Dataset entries
.....

(** * EGourd: dual-model prediction arbitration and scan stabilisation

    A shallow embedding of the decision logic of the EGourd mobile app:

    - [GeminiService.comparePredictions] (both revisions that live in
      [services/geminiService.js]) and the response parsing of
      [analyzeFlower];
    - the moving-average smoother and the "Not Flower" synthesis of
      [ModelServiceTM.predictWithAllProbabilities]
      ([services/modelServiceTM.js]);
    - the scanning tick of [startScanning] and the frame selection of
      [handleCapture] (the camera screen stored in
      [screens/ScanScreens/ResultsScreenTM.js]).

    JavaScript numbers are modelled by exact rationals extended with [NaN].
    Arithmetic is exact and the thresholds are the decimal literals of the
    code.  The rounding of binary floating point is modelled apart, in
    [Binary64]: the computations whose value depends on it (the moving
    average, the percentage and the simulated distribution) are written
    out there with their roundings, and the facts on their values are
    stated about those.  Every comparison with [NaN] (or with
    [undefined]) is false, as in the language. *)

From Stdlib Require Import QArith Qround Qabs Qpower String Ascii List Bool
  Lia Lqa Sorted PeanoNat Permutation ZArith.
Import ListNotations.

Open Scope string_scope.
Open Scope Q_scope.
Open Scope list_scope.

(* ================================================================== *)
(** * JavaScript numbers *)
(* ================================================================== *)

Module JsNumber.

Inductive number : Type :=
| NaN
| Num (q : Q).

(** [a < b], [a > b], [a >= b], [a <= b] and [a === b] on numbers. *)
Definition lt (a b : number) : bool :=
  match a, b with
  | Num x, Num y => negb (Qle_bool y x)
  | _, _ => false
  end.

Definition gt (a b : number) : bool := lt b a.

Definition ge (a b : number) : bool :=
  match a, b with
  | Num x, Num y => Qle_bool y x
  | _, _ => false
  end.

Definition le (a b : number) : bool := ge b a.

Definition eqb (a b : number) : bool :=
  match a, b with
  | Num x, Num y => Qeq_bool x y
  | _, _ => false
  end.

Definition add (a b : number) : number :=
  match a, b with
  | Num x, Num y => Num (x + y)
  | _, _ => NaN
  end.

Definition sub (a b : number) : number :=
  match a, b with
  | Num x, Num y => Num (x - y)
  | _, _ => NaN
  end.

Definition mul (a b : number) : number :=
  match a, b with
  | Num x, Num y => Num (x * y)
  | _, _ => NaN
  end.

(** Division by a non-zero literal (the only divisions the code makes). *)
Definition divq (a : number) (d : Q) : number :=
  match a with
  | Num x => Num (x / d)
  | NaN => NaN
  end.

(** [Math.max(a, b)]. *)
Definition max (a b : number) : number :=
  match a, b with
  | Num x, Num y => if Qle_bool x y then Num y else Num x
  | _, _ => NaN
  end.

(** [Math.abs(a)]. *)
Definition abs (a : number) : number :=
  match a with
  | Num x => Num (Qabs x)
  | NaN => NaN
  end.

(** [Math.round] on a rational: the nearest integer, halves rounded up. *)
Definition Qround_half_up (x : Q) : Z := Qfloor (x + (1 # 2)).

Definition round (a : number) : number :=
  match a with
  | Num x => Num (inject_Z (Qround_half_up x))
  | NaN => NaN
  end.

End JsNumber.

Import JsNumber.

(** [a === b] on values that are either [null] or a string. *)
Definition strict_eq (a b : option string) : bool :=
  match a, b with
  | None, None => true
  | Some x, Some y => String.eqb x y
  | _, _ => false
  end.

(** Truthiness of a value that is [null] (or [undefined]) or a string:
    only a non-empty string is truthy. *)
Definition truthy (v : option string) : bool :=
  match v with
  | Some (String _ _) => true
  | _ => false
  end.

(* ================================================================== *)
(** * Arbitration: [comparePredictions] *)
(* ================================================================== *)

(** The fields of a prediction object that [comparePredictions] reads. *)
Record Prediction : Type := mkPrediction {
  variety : option string;
  gender : option string;
  rawScore : number
}.

Inductive Recommendation : Type :=
| manual
| gemini
| tflite.

Record ComparisonResult : Type := mkComparison {
  agree : bool;
  varietyMatch : bool;
  genderMatch : bool;
  confidence : number;
  recommendation : Recommendation;
  confidenceGap : number
}.

(** The first revision of the service (geminiService.js, lines 299-332). *)
Module GeminiServiceLegacy.

Definition comparePredictions (tflitePrediction geminiPrediction : Prediction)
  : ComparisonResult :=
  let varietyMatch :=
    strict_eq (variety tflitePrediction) (variety geminiPrediction) in
  let genderMatch :=
    strict_eq (gender tflitePrediction) (gender geminiPrediction) in
  let bothAgree := varietyMatch && genderMatch in
  let avgConfidence :=
    divq (add (rawScore tflitePrediction) (rawScore geminiPrediction)) 2 in
  let maxConfidence :=
    max (rawScore tflitePrediction) (rawScore geminiPrediction) in
  let recommendation :=
    if bothAgree then
      if ge (rawScore geminiPrediction) (rawScore tflitePrediction)
      then gemini else tflite
    else if gt (rawScore geminiPrediction) (Num 0.8)
            && lt (rawScore tflitePrediction) (Num 0.6) then gemini
    else if gt (rawScore tflitePrediction) (Num 0.8)
            && lt (rawScore geminiPrediction) (Num 0.6) then tflite
    else manual in
  {| agree := bothAgree;
     varietyMatch := varietyMatch;
     genderMatch := genderMatch;
     confidence := if bothAgree then maxConfidence else avgConfidence;
     recommendation := recommendation;
     confidenceGap :=
       abs (sub (rawScore tflitePrediction) (rawScore geminiPrediction)) |}.

End GeminiServiceLegacy.

(** The current revision of the service (geminiService.js, lines 721-785). *)
Module GeminiService.

Definition comparePredictions (tflitePrediction geminiPrediction : Prediction)
  : ComparisonResult :=
  let varietyMatch :=
    strict_eq (variety tflitePrediction) (variety geminiPrediction) in
  let genderMatch :=
    strict_eq (gender tflitePrediction) (gender geminiPrediction) in
  let bothAgree := varietyMatch && genderMatch in
  let avgConfidence :=
    divq (add (rawScore tflitePrediction) (rawScore geminiPrediction)) 2 in
  let maxConfidence :=
    max (rawScore tflitePrediction) (rawScore geminiPrediction) in
  let recommendation :=
    if bothAgree then
      if ge (rawScore geminiPrediction) (rawScore tflitePrediction)
      then gemini else tflite
    else
      (* 0. species check *)
      if strict_eq (variety tflitePrediction) (Some "Upo (Smooth)")
         && strict_eq (variety geminiPrediction) (Some "Ampalaya Bilog")
      then
        if gt (rawScore tflitePrediction) (Num 0.8) then tflite else manual
      (* 1. gender check, the female protection rule *)
      else if strict_eq (gender tflitePrediction) (Some "female")
              && strict_eq (gender geminiPrediction) (Some "male")
      then
        if lt (rawScore geminiPrediction) (Num 0.98)
           && gt (rawScore tflitePrediction) (Num 0.65) then tflite
        else if ge (rawScore geminiPrediction) (Num 0.98) then gemini
        else manual
      (* 2. local extremely high confidence *)
      else if ge (rawScore tflitePrediction) (Num 0.98) then tflite
      (* 3. remote very high against local low *)
      else if ge (rawScore geminiPrediction) (Num 0.95)
              && lt (rawScore tflitePrediction) (Num 0.7) then gemini
      (* 4. local high against remote low or medium *)
      else if ge (rawScore tflitePrediction) (Num 0.90)
              && lt (rawScore geminiPrediction) (Num 0.90) then tflite
      (* 5. remote high against local low or medium *)
      else if ge (rawScore geminiPrediction) (Num 0.90)
              && lt (rawScore tflitePrediction) (Num 0.80) then gemini
      else manual in
  {| agree := bothAgree;
     varietyMatch := varietyMatch;
     genderMatch := genderMatch;
     confidence := if bothAgree then maxConfidence else avgConfidence;
     recommendation := recommendation;
     confidenceGap :=
       abs (sub (rawScore tflitePrediction) (rawScore geminiPrediction)) |}.

(** ** Parsing the response of the remote model *)

(** The result of a call that may throw. *)
Inductive Outcome (A : Type) : Type :=
| Returned (value : A)
| Thrown (message : string).
Arguments Returned {A} value.
Arguments Thrown {A} message.

(** The object [geminiResult]: a field the response does not carry is
    [None]; a field that is present has the type the prompt asks for. *)
Record GeminiResult : Type := mkGeminiResult {
  gr_variety : option string;
  gr_gender : option string;
  gr_confidence : option number;
  gr_reasoning : option string;
  gr_keyFeatures : list string
}.

(** The prediction object built by [formatPrediction], without the message
    text, the timing fields and the quality metadata copied through. *)
Record FormattedPrediction : Type := mkFormatted {
  fp_predictedClass : string;
  fp_variety : option string;
  fp_gender : option string;
  fp_isFlower : bool;
  fp_confidence : number;
  fp_rawScore : number;
  fp_isLowConfidence : bool;
  fp_isUncertain : bool;
  fp_shouldReject : bool;
  fp_isNotFlower : bool;
  fp_reasoning : option string;
  fp_keyFeatures : list string;
  fp_probabilities : list (string * number)
}.

(** *** The regular expressions

    A character of the text is a code unit below 256; the quotation mark is
    code 34 and [\s] is the white space of that range. *)

Definition dquote : ascii := ascii_of_nat 34.

Definition quoted (name : string) : string :=
  String dquote (name ++ String dquote EmptyString)%string.

Definition is_space (c : ascii) : bool :=
  let n := nat_of_ascii c in
  (Nat.leb 9 n && Nat.leb n 13) || Nat.eqb n 32 || Nat.eqb n 160.

Definition is_digit_or_dot (c : ascii) : bool :=
  let n := nat_of_ascii c in
  (Nat.leb 48 n && Nat.leb n 57) || Nat.eqb n 46.

Definition not_dquote (c : ascii) : bool := negb (Ascii.eqb c dquote).

(** The longest prefix of characters satisfying [f], and the rest. *)
Fixpoint span (f : ascii -> bool) (s : string) : string * string :=
  match s with
  | EmptyString => (EmptyString, EmptyString)
  | String c rest =>
      if f c then
        let '(taken, others) := span f rest in (String c taken, others)
      else (EmptyString, s)
  end.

.....

## YOUR TASK
Among the entries above, copy exactly only the lines starting with the one containing "[analyzeFlower];" and going through the one containing "- the scanning", both ends included.

## SOLUTION FOR THIS TASK
      [analyzeFlower];
    - the moving-average smoother and the "Not Flower" synthesis of
      [ModelServiceTM.predictWithAllProbabilities]
      ([services/modelServiceTM.js]);
    - the scanning tick of [startScanning] and the frame selection of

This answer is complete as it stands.